ROTH, PHILIP (1933 - ), American novelist, short-story writer, and essayist, whose work reflects the problems of assimilation and identity among American Jews. Like Saul Bellow and Bernard Malamud, with whom he is usually linked as a chief interpreter of the Jewish-American experience, Roth is a major figure in contemporary psychological realism. However, much of his later work explores the nature of sexual desire and self-understanding through literary techniques borrowed from the fantastic and the grotesque. The formal trademark of Roth's fiction is the confessional monologue, told with a riotous humor and hysterical energy most often associated with the hero and narrator of his best-known novel, Portnoy's Complaint (1969).

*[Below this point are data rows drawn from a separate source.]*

Lemma length_cumsum_from (acc : F) (l : list F) :
  length (cumsum_from acc l) = length l.
Proof. revert acc. induction l as [|x l IH]; intros acc; cbn; [done|]. by rewrite IH. Qed.

Lemma length_np_cumsum (l : list F) : length (np_cumsum l) = length l.
Proof. destruct l as [|x l]; cbn; [done|]. by rewrite length_cumsum_from. Qed.

(** The whole of lines 33-46, for arrays of the length the program gives
    them. *)
Lemma simulate_queue_inv (inter_arrival service : list F) (n : nat) :
  length inter_arrival = n → length service = n →
  ∃ t, simulate_queue (Z.of_nat n) inter_arrival service
         = Ok (np_cumsum inter_arrival, t)
       ∧ trace_inv (np_cumsum inter_arrival) service n (Nat.max n 1) t.
Proof.
  intros Hia Hsv. unfold simulate_queue, np_zeros.
  destruct (Z.ltb_spec (Z.of_nat n) 0) as [?|_]; [lia|]. cbn.
  rewrite Nat2Z.id, py_range_from_1.
  assert (length (np_cumsum inter_arrival) = n) as Harr
    by (by rewrite length_np_cumsum).
  destruct (for_each_trace (np_cumsum inter_arrival) service n Harr Hsv
              (n - 1) 1 _ ltac:(lia) ltac:(lia)
              (trace_inv_init (np_cumsum inter_arrival) service n))
    as (t & Hrun & Hinv).
  exists t. rewrite Hrun. cbn. split; [done|].
  by replace (Nat.max n 1) with (1 + (n - 1)) by lia.
Qed.

End TraceFacts.

(** ** The cumulative sum *)

Section CumsumFacts.
Context {F : Type} `{Arith F}.
Implicit Types (l : list F).

Lemma cumsum_from_head (acc : F) l :
  cumsum_from acc l !! 0 = f_add acc <$> l !! 0.
Proof. by destruct l. Qed.

Lemma cumsum_from_next (acc : F) l i x :
  l !! S i = Some x →
  ∃ a, cumsum_from acc l !! i = Some a ∧ cumsum_from acc l !! S i = Some (f_add a x).
Proof.
  revert acc i. induction l as [|y l IH]; intros acc i Hx; [done|].
  change (l !! i = Some x) in Hx. destruct i as [|i].
  - exists (f_add acc y). split; [done|].
    change (cumsum_from (f_add acc y) l !! 0 = Some (f_add (f_add acc y) x)).
    by rewrite cumsum_from_head, Hx.
  - by apply (IH (f_add acc y)).
Qed.

Lemma np_cumsum_head l : np_cumsum l !! 0 = l !! 0.
Proof. by destruct l. Qed.

Lemma np_cumsum_next l i x :
  1 ≤ i → l !! i = Some x →
  ∃ a, np_cumsum l !! (i - 1) = Some a ∧ np_cumsum l !! i = Some (f_add a x).
Proof.
  intros Hi Hx. destruct l as [|y l]; [done|].
  destruct i as [|[|i]]; [lia| |].
  - exists y. split; [done|].
    change (cumsum_from y l !! 0 = Some (f_add y x)).
    change (l !! 0 = Some x) in Hx.
    by rewrite cumsum_from_head, Hx.
  - change (l !! S i = Some x) in Hx.
    destruct (cumsum_from_next y l i x Hx) as (a & Ha & Hnext).
    exists a. split; [|done].
    by replace (S (S i) - 1) with (S i) by lia.
Qed.

End CumsumFacts.

(** ** Order on the exact instance *)

Section OrderFacts.
Open Scope Q_scope.

Lemma Q_ltb_true (a b : Q) : f_ltb a b = true → a < b.
Proof.
  cbn. intros Hlt. apply Qnot_le_lt. intros Hle.
  apply Qle_bool_iff in Hle. rewrite Hle in Hlt. done.
Qed.

Lemma Q_ltb_false (a b : Q) : f_ltb a b = false → b <= a.
Proof.
  cbn. intros Hlt. apply Qle_bool_iff.
  destruct (Qle_bool b a); done.
Qed.

Lemma py_max_ge_l (a b : Q) : a <= py_max a b.
Proof.
  unfold py_max. destruct (f_ltb a b) eqn:E.
  - apply Qlt_le_weak. by apply Q_ltb_true.
  - apply Qle_refl.
Qed.

Lemma py_max_ge_r (a b : Q) : b <= py_max a b.
Proof.
  unfold py_max. destruct (f_ltb a b) eqn:E.
  - apply Qle_refl.
  - by apply Q_ltb_false.
Qed.

Lemma np_cumsum_le_next (l : list Q) i a b :
  Forall (λ x, 0 <= x) l →
  np_cumsum l !! i = Some a → np_cumsum l !! S i = Some b → a <= b.
Proof.
  intros Hpos Ha Hb.
  assert (S i < length l)%nat as Hlt.
  { rewrite <- length_np_cumsum. by eapply lookup_lt_Some. }
  destruct (lookup_lt_is_Some_2 l (S i) Hlt) as [x Hx].
  destruct (np_cumsum_next l (S i) x ltac:(lia) Hx) as (a' & Ha' & Hb').
  cbn in Ha'. rewrite Nat.sub_0_r in Ha'.
  assert (a' = a) as -> by congruence.
  assert (b = f_add a x) as -> by congruence.
  assert (0 <= x) as Hx0.
  { rewrite Forall_forall in Hpos. apply Hpos. by eapply list_elem_of_lookup_2. }
  cbn. lra.
Qed.
(** [next(csv.DictReader(f, delimiter='\t'))] on a fresh reader: the first
    row gives the field names, the next row that is not blank the values. *)
Definition DictReader_next (rows : list (list string)) : result pydict :=
  match rows with
  | [] => Raise StopIteration
  | fieldnames :: rows' =>
      match skip_blank_rows rows' with
      | [] => Raise StopIteration
      | row :: _ => Return (DictReader_row fieldnames row)
      end
  end.

Definition getVCFreportInfo (fs : FileSystem) (vcf_report : string)
  : result pydict :=
  vcf_report_data <- csv_reader fs vcf_report ;;
  firstline <- DictReader_next vcf_report_data ;;
  Return
    (fold_left
       (fun stats kv =>
          if negb (pykey_eqb (fst kv) (KeyStr "input VCF file"))
          then dict_set pykey_eqb stats (fst kv) (snd kv)
          else stats)
       firstline []).

(** *** The two documents *)

Record PlotLine : Type := {
  line_value : Z;
  line_color : string;
  line_width : Z;
  line_dashStyle : string;
  line_label : string
}.

Record PlotConfig : Type := {
  plot_pconfig_id : string;
  plot_title : string;
  plot_categories : string;
  plot_yDecimals : string;
  plot_xDecimals : string;
  plot_ylab : string;
  plot_xlab : string;
  plot_yPlotLines : list PlotLine
}.

Record PlotTemplate : Type := {
  plot_id : string;
  plot_section_name : string;
  plot_description : string;
  plot_plot_type : string;
  plot_pconfig : PlotConfig;
  plot_data : string * list (Z * Z)
}.

Record StatsConfig : Type := {
  stats_pconfig_id : string;
  stats_title : string;
  stats_min : Z;
  stats_scale : string;
  stats_format : string
}.

Record StatsTemplate : Type := {
  stats_id : string;
  stats_section_name : string;
  stats_description : string;
  stats_plot_type : string;
  stats_pconfig : StatsConfig;
  stats_data : string * pydict
}.

(** [str(Alignment_Length_Threshold)] *)
Definition Alignment_Length_Threshold_str : string := "0.95".

Definition GetPlotDataTemplate (ampliconDropoutThreshold : Z) (sample : string)
  (data : list (Z * Z)) : PlotTemplate :=
  {| plot_id := "custom_data_lineplot";
     plot_section_name := "ARTIC: Amplicon Coverage";
     plot_description :=
       ("This plot summarises the number of reads that were assigned to each amplicon in the primer scheme."
        ++ NL
        ++ "We use the align_trim report file from the ARTIC pipeline and group each read by its assigned amplicon."
        ++ NL
        ++ "If the length of alignment between read and reference is <"
        ++ Alignment_Length_Threshold_str
        ++ "% of the amplicon length, the read discarded from the coverage plot."
        ++ NL
        ++ "If the total number of reads assigned to an amplicon is below "
        ++ Str.of_int ampliconDropoutThreshold
        ++ " (red dashed line),"
        ++ NL
        ++ "the amplicon is marked as dropped out.")%string;
     plot_plot_type := "linegraph";
     plot_pconfig :=
       {| plot_pconfig_id := "custom_data_linegraph";
          plot_title := EmptyString;
          plot_categories := "True";
          plot_yDecimals := "False";
          plot_xDecimals := "False";
          plot_ylab := "# reads";
          plot_xlab := "amplicon";
          plot_yPlotLines :=
            [ {| line_value := ampliconDropoutThreshold;
                 line_color := "#FF0000";
                 line_width := 2;
                 line_dashStyle := "LongDash";
                 line_label := "Amplicon dropout" |} ] |};
     plot_data := (sample, data) |}.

Roth was born in Newark, N.J., on Mar. 19, 1933. After graduating from Bucknell University in 1954, he taught literature at the University of Chicago until 1957. He then left teaching to review film and television for The New Republic. From 1960 to 1962 he taught at the Writers' Workshop at the University of Iowa and was writer-in-residence at Princeton from 1962 to 1963. In 1959 Roth published his first book, Goodbye, Columbus, a collection of short fiction that received the National Book Award in 1960. His other work includes the novels Letting Go (1962), When She Was Good (1967), The Breast (1972), The Great American Novel (1973), My Life as a Man (1974), and The Professor of Desire (1977); the political satire Our Gang (1971); and a collection of literary criticism, Reading Myself and Others (1975).

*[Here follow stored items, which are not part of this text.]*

(* ===== verification/Code.v ===== *)
(** * Code: a program as the calls it makes

    [Prelude.prog] gives a procedure of the script as a function on the
    state of the host.  This file gives it as a tree: a program returns, or
    makes a call and goes on with the answer.  The calls are the ones of a
    signature ([Answers]: the calls and the type of the answer of each),
    and a handler ([Performs]) says what a call does to the state.
    [denote] folds a tree into the function it computes; [trace] lists the
    calls it makes from a state, the failing one included.  Trees are
    compared up to [≡], equality of the calls with the continuations equal
    on every answer. *)

From S2P Require Import Prelude.

(** ** Signatures and handlers *)

Class Answers (call : Type) : Type := answer : call -> Type.

Class Performs (E S call : Type) `{!Answers call} : Type :=
  perform : forall c : call, prog E S (answer c).

(** ** Programs *)

Inductive code (call : Type) `{!Answers call} (A : Type) : Type :=
| Ret (a : A)
| Call (c : call) (k : answer c -> code call A).
Arguments Ret {call _ A} a.
Arguments Call {call _ A} c k.

Declare Scope code_scope.
Delimit Scope code_scope with code.

Section Code.
Context {call : Type} `{!Answers call}.

Fixpoint cbind {A B} (p : code call A) (k : A -> code call B) : code call B :=
  match p with
  | Ret a => k a
  | Call c h => Call c (fun x => cbind (h x) k)
  end.

(** One call, returning its answer. *)
Definition invoke (c : call) : code call (answer c) := Call c Ret.

Fixpoint cfor {A} (l : list A) (body : A -> code call unit) : code call unit :=
  match l with
  | [] => Ret tt
  | a :: l' => cbind (body a) (fun _ => cfor l' body)
  end.

(** ** Programs up to their continuations *)

Inductive code_equiv {A} : Equiv (code call A) :=
| equiv_ret a : Ret a ≡ Ret a
| equiv_call c k k' : (forall x, k x ≡ k' x) -> Call c k ≡ Call c k'.
#[export] Existing Instance code_equiv.

(** ** What a program computes and which calls it makes *)

Context {E S : Type} `{!Performs E S call}.

Fixpoint denote {A} (p : code call A) : prog E S A :=
  match p with
  | Ret a => pure a
  | Call c k => bind (perform c) (fun x => denote (k x))
  end.

Fixpoint trace {A} (p : code call A) (s : S) : list call :=
  match p with
  | Ret _ => []
  | Call c k =>
      c :: match perform c s with
           | Done x s' => trace (k x) s'
           | Raise _ _ => []
           end
  end.

(** The calls of [k], made after [p] returned. *)
Definition and_then {A} (o : outcome E S A) (k : A -> S -> list call) : list call :=
  match o with
  | Done a s => k a s
  | Raise _ _ => []
  end.

End Code.

Notation "x <- c ;; k" := (cbind c (fun x => k))
  (at level 100, c at next level, right associativity) : code_scope.
Notation "c ;; k" := (cbind c (fun _ => k))
  (at level 100, right associativity) : code_scope.

(** ** The laws of programs *)

Section Laws.
Context {call : Type} `{!Answers call}.
Implicit Types (c : call).

(** Inversion of [≡] without an axiom on dependent pairs. *)
Lemma code_equiv_inv {A} (p q : code call A) :
  p ≡ q ->
  match p, q with
  | Ret a, Ret b => a = b
  | Call c k, Call c' k' =>
      exists H : c = c', forall x, k x ≡ k' (eq_rect c answer x c' H)
  | _, _ => False
  end.
Proof. intros []; [done | by exists eq_refl]. Qed.

#[export] Instance code_equiv_equivalence {A} : Equivalence (≡@{code call A}).
Proof.
  split.
  - intros p. induction p; constructor; auto.
  - intros p q H. induction H; constructor; auto.
  - intros p q r H. revert r. induction H as [|c k k' _ IH]; [done|].
    intros [|c' h] Hr%code_equiv_inv; [done|]. destruct Hr as [<- Hr].
    constructor. intros x. apply IH, Hr.
Qed.

Lemma cbind_ret_r {A} (p : code call A) : cbind p Ret ≡ p.
Proof. induction p; constructor; auto. Qed.

Lemma cbind_assoc {A B C} (p : code call A) (k : A -> code call B)
    (h : B -> code call C) :
  cbind (cbind p k) h ≡ cbind p (fun a => cbind (k a) h).
Proof. induction p; [reflexivity|]. constructor; auto. Qed.

#[export] Instance cbind_proper {A B} :
  Proper ((≡) ==> pointwise_relation A (≡) ==> (≡)) (cbind (call := call) (B := B)).
Proof.
  intros p q H k k' Hk. induction H; [apply Hk|]. constructor; auto.
Qed.

Lemma cfor_app {A} (l1 l2 : list A) (body : A -> code call unit) :
  cfor (l1 ++ l2) body ≡ cbind (cfor l1 body) (fun _ => cfor l2 body).
Proof.
  induction l1 as [|a l1 IH]; [reflexivity|]. cbn [app cfor].
  rewrite cbind_assoc. apply cbind_proper; [reflexivity|]. by intros _.
Qed.

Context {E S : Type} `{!Performs E S call}.
Implicit Types (s : S).

Lemma denote_equiv {A} (p q : code call A) s : p ≡ q -> denote p s = denote q s.
Proof.
  intros H. revert s. induction H as [|c k k' _ IH]; intros s; [done|].
  cbn [denote]. by apply bind_ext.
Qed.

Lemma trace_equiv {A} (p q : code call A) s : p ≡ q -> trace p s = trace q s.
Proof.
  intros H. revert s. induction H as [|c k k' _ IH]; intros s; [done|].
  cbn [trace]. f_equal. by destruct (perform c s).
Qed.

Lemma denote_cbind {A B} (p : code call A) (k : A -> code call B) s :
  denote (cbind p k) s = bind (denote p) (fun a => denote (k a)) s.
Proof.
  revert s. induction p as [|c h IH]; intros s; [done|].
  cbn [cbind denote]. rewrite bind_assoc. by apply bind_ext.
Qed.

Lemma denote_invoke c s : denote (invoke c) s = perform c s.
Proof. apply bind_pure_r. Qed.

Lemma denote_cfor {A} (l : list A) (body : A -> code call unit) s :
  denote (cfor l body) s = for_each l (fun a => denote (body a)) s.
Proof.
  revert s. induction l as [|a l IH]; intros s; [done|].
  cbn [cfor for_each]. rewrite denote_cbind. by apply bind_ext.
Qed.

Lemma trace_cbind {A B} (p : code call A) (k : A -> code call B) s :
  trace (cbind p k) s
  = trace p s ++ and_then (denote p s) (fun a s' => trace (k a) s').
Proof.
  revert s. induction p as [|c h IH]; intros s; [done|].
  cbn [cbind trace denote app]. f_equal. unfold bind.
  destruct (perform c s) as [x s'|e s']; [apply IH | done].
Qed.

Lemma trace_invoke c s : trace (invoke c) s = [c].
Proof. cbn. by destruct (perform c s). Qed.

(** A program that returned made the calls of its parts, one after the
    other. *)
Lemma trace_cbind_done {A B} (p : code call A) (k : A -> code call B) s a s' :
  denote p s = Done a s' -> trace (cbind p k) s = trace p s ++ trace (k a) s'.
Proof. intros H. by rewrite trace_cbind, H. Qed.

Lemma trace_cbind_raise {A B} (p : code call A) (k : A -> code call B) s e s' :
  denote p s = Raise e s' -> trace (cbind p k) s = trace p s.
Proof. intros H. by rewrite trace_cbind, H, app_nil_r. Qed.

End Laws.

(** ** The order of the calls

    A program follows a list of tags when the calls it makes, seen through
    [tag], are the list from its start: all of it when the program
    returns, and what came before the failing call, with that call, when
    it raises. *)

Section Follows.
Context {call : Type} `{!Answers call} {E S : Type} `{!Performs E S call}.
Context {T : Type} (tag : call -> T).
Implicit Types (c : call) (s : S) (L : list T).

Definition tags {A} (p : code call A) (s : S) : list T := tag <$> trace p s.

Definition follows {A} (L : list T) (p : code call A) (s : S) : Prop :=
  tags p s `prefix_of` L /\
  forall a s', denote p s = Done a s' -> tags p s = L.

Lemma follows_ret {A} (a : A) s : follows [] (Ret a) s.
Proof. by split. Qed.

Lemma follows_call {A} c (k : answer c -> code call A) L s :
  (forall x s', perform c s = Done x s' -> follows L (k x) s') ->
  follows (tag c :: L) (Call c k) s.
Proof.
  intros Hk. unfold follows, tags. cbn [trace denote fmap list_fmap]. unfold bind.
  destruct (perform c s) as [x s'|e s'].
  - destruct (Hk x s' eq_refl) as [Hpre Hall]. split.
    + by apply prefix_cons.
    + intros a s2 Hd. f_equal. by eapply Hall.
  - split; [|done]. apply prefix_cons, prefix_nil.
Qed.

Lemma follows_invoke c s : follows [tag c] (invoke c) s.
Proof. apply follows_call. intros. apply follows_ret. Qed.

Lemma follows_cbind {A B} (p : code call A) (k : A -> code call B) L1 L2 s :
  follows L1 p s ->
  (forall a s', denote p s = Done a s' -> follows L2 (k a) s') ->
  follows (L1 ++ L2) (cbind p k) s.
Proof.
  intros [Hpre Hall] Hk. unfold follows, tags in *.
  rewrite trace_cbind, denote_cbind, fmap_app. unfold bind.
  destruct (denote p s) as [a s'|e s'] eqn:Hp; cbn [and_then].
  - rewrite (Hall a s' eq_refl). destruct (Hk a s' eq_refl) as [Hpre' Hall'].
    split; [by apply prefix_app | intros; f_equal; eauto].
  - rewrite app_nil_r. split; [|done]. by apply prefix_app_r.
Qed.

Lemma follows_cfor {A} (l : list A) (body : A -> code call unit)
    (B : A -> list T) s :
  (forall a s', a ∈ l -> follows (B a) (body a) s') ->
  follows (l ≫= B) (cfor l body) s.
Proof.
  revert s. induction l as [|a l IH]; intros s Hbody; [apply follows_ret|].
  cbn [cfor]. change ((a :: l) ≫= B) with (B a ++ (l ≫= B)).
  apply follows_cbind; [apply Hbody; left|]. intros _ s' _. apply IH.
  intros b s2 Hb. apply Hbody. by right.
Qed.

(** A program that returns has made all the calls of the list. *)
Lemma follows_done {A} (p : code call A) L s a s' :
  follows L p s -> denote p s = Done a s' -> tag <$> trace p s = L.
Proof. intros [_ H]. apply H. Qed.

(** A program makes no more calls than the list it follows has tags. *)
Lemma follows_length {A} (p : code call A) L s :
  follows L p s -> length (trace p s) <= length L.
Proof.
  intros [Hpre _]. apply prefix_length in Hpre. unfold tags in Hpre.
  by rewrite length_fmap in Hpre.
Qed.

End Follows.

(** ** The states in which the calls are made

    [history] is the trace with the state each call finds.  [calls_ok]
    is a triple for programs with a condition on the calls: from a state
    that satisfies [P] every call is made in a state in which it is [ok],
    and a result comes with [Q]. *)

Section History.
Context {call : Type} `{!Answers call} {E S : Type} `{!Performs E S call}.
Implicit Types (c : call) (s : S) (P : S -> Prop).

Fixpoint history {A} (p : code call A) (s : S) : list (call * S) :=
  match p with
  | Ret _ => []
  | Call c k =>
      (c, s) :: match perform c s with
                | Done x s' => history (k x) s'
                | Raise _ _ => []
                end
  end.

Lemma trace_history {A} (p : code call A) s : trace p s = (history p s).*1.
Proof.
  revert s. induction p as [a|c k IH]; intros s; [done|].
  cbn. f_equal. by destruct (perform c s).
Qed.

Context (ok : call -> S -> Prop).

Definition calls_ok {A} P (p : code call A) (Q : A -> S -> Prop) : Prop :=
  forall s, P s ->
    Forall (fun cs => ok cs.1 cs.2) (history p s) /\
    forall a s', denote p s = Done a s' -> Q a s'.

Lemma calls_ok_ret {A} P (a : A) (Q : A -> S -> Prop) :
  (forall s, P s -> Q a s) -> calls_ok P (Ret a) Q.
Proof. intros H s Hs. split; [constructor|]. intros ? ? [= <- <-]. auto. Qed.

Lemma calls_ok_call {A} P c (k : answer c -> code call A)
    (R : answer c -> S -> Prop) (Q : A -> S -> Prop) :
  (forall s, P s -> ok c s) ->
  (forall s x s', P s -> perform c s = Done x s' -> R x s') ->
  (forall x, calls_ok (R x) (k x) Q) ->
  calls_ok P (Call c k) Q.
Proof.
  intros Hok HR Hk s Hs. cbn [history denote]. unfold bind.
  destruct (perform c s) as [x s'|e s'] eqn:Hc.
  - destruct (Hk x s' (HR s x s' Hs Hc)) as [Hh Hq].
    split; [constructor; [by apply Hok | done] | done].
  - split; [|done]. repeat constructor. by apply Hok.
Qed.

Lemma calls_ok_cbind {A B} P (p : code call A) (k : A -> code call B)
    (R : A -> S -> Prop) (Q : B -> S -> Prop) :
  calls_ok P p R -> (forall a, calls_ok (R a) (k a) Q) ->
  calls_ok P (cbind p k) Q.
Proof.
  intros Hp Hk. revert P Hp. induction p as [a|c h IH]; intros P Hp s Hs.
  - apply Hk. by apply (Hp s Hs).
  - specialize (Hp s Hs). cbn [cbind history denote] in *. unfold bind in *.
    destruct (perform c s) as [x s'|e s'] eqn:Hc; [|split; [apply Hp|done]].
    destruct Hp as [[Hok Hh]%Forall_cons Hq].
    destruct (IH x (fun s => s = s') ltac:(by intros ? ->) s' eq_refl) as [Hh' Hq'].
    by split; [constructor|].
Qed.

Lemma calls_ok_cfor {A} P (l : list A) (body : A -> code call unit) :
  (forall a, a ∈ l -> calls_ok P (body a) (fun _ => P)) ->
  calls_ok P (cfor l body) (fun _ => P).
Proof.
  induction l as [|a l IH]; intros Hbody; [by apply calls_ok_ret|].
  cbn [cfor]. eapply calls_ok_cbind; [apply Hbody; left|].
  intros ?. apply IH. intros b Hb. apply Hbody. by right.
Qed.

Lemma calls_ok_weaken {A} (P P' : S -> Prop) (p : code call A)
    (Q Q' : A -> S -> Prop) :
  calls_ok P' p Q' -> (forall s, P s -> P' s) -> (forall a s, Q' a s -> Q a s) ->
  calls_ok P p Q.
Proof.
  intros Hp HP HQ s Hs. destruct (Hp s (HP s Hs)) as [Hh Hq]. split; eauto.
Qed.

End History.

(** [follow_calls] goes through the calls at the head of a program. *)
Ltac follow_calls :=
  repeat (cbn [cbind invoke];
          lazymatch goal with
          | |- follows ?tag _ (Call ?c ?k) _ =>
              refine (follows_call tag c k _ _ _); intros
          | |- follows ?tag _ (invoke ?c) _ => exact (follows_invoke tag c _)
          | |- follows _ _ (Ret _) _ => apply follows_ret
          end).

Although Roth was hailed as a major new literary voice throughout the 1960's, the frank sexuality and the sarcastic treatment of Jewish life in Portnoy's Complaint created a furor in literary circles, alienating some of Roth's earliest admirers even as it established him as a novelist of power and originality. In the years since Portnoy, Roth's fiction has taken a darker and more difficult turn, questioning not only the causes of personal unhappiness but also the psychoanalytic terms by which it is addressed in modern culture.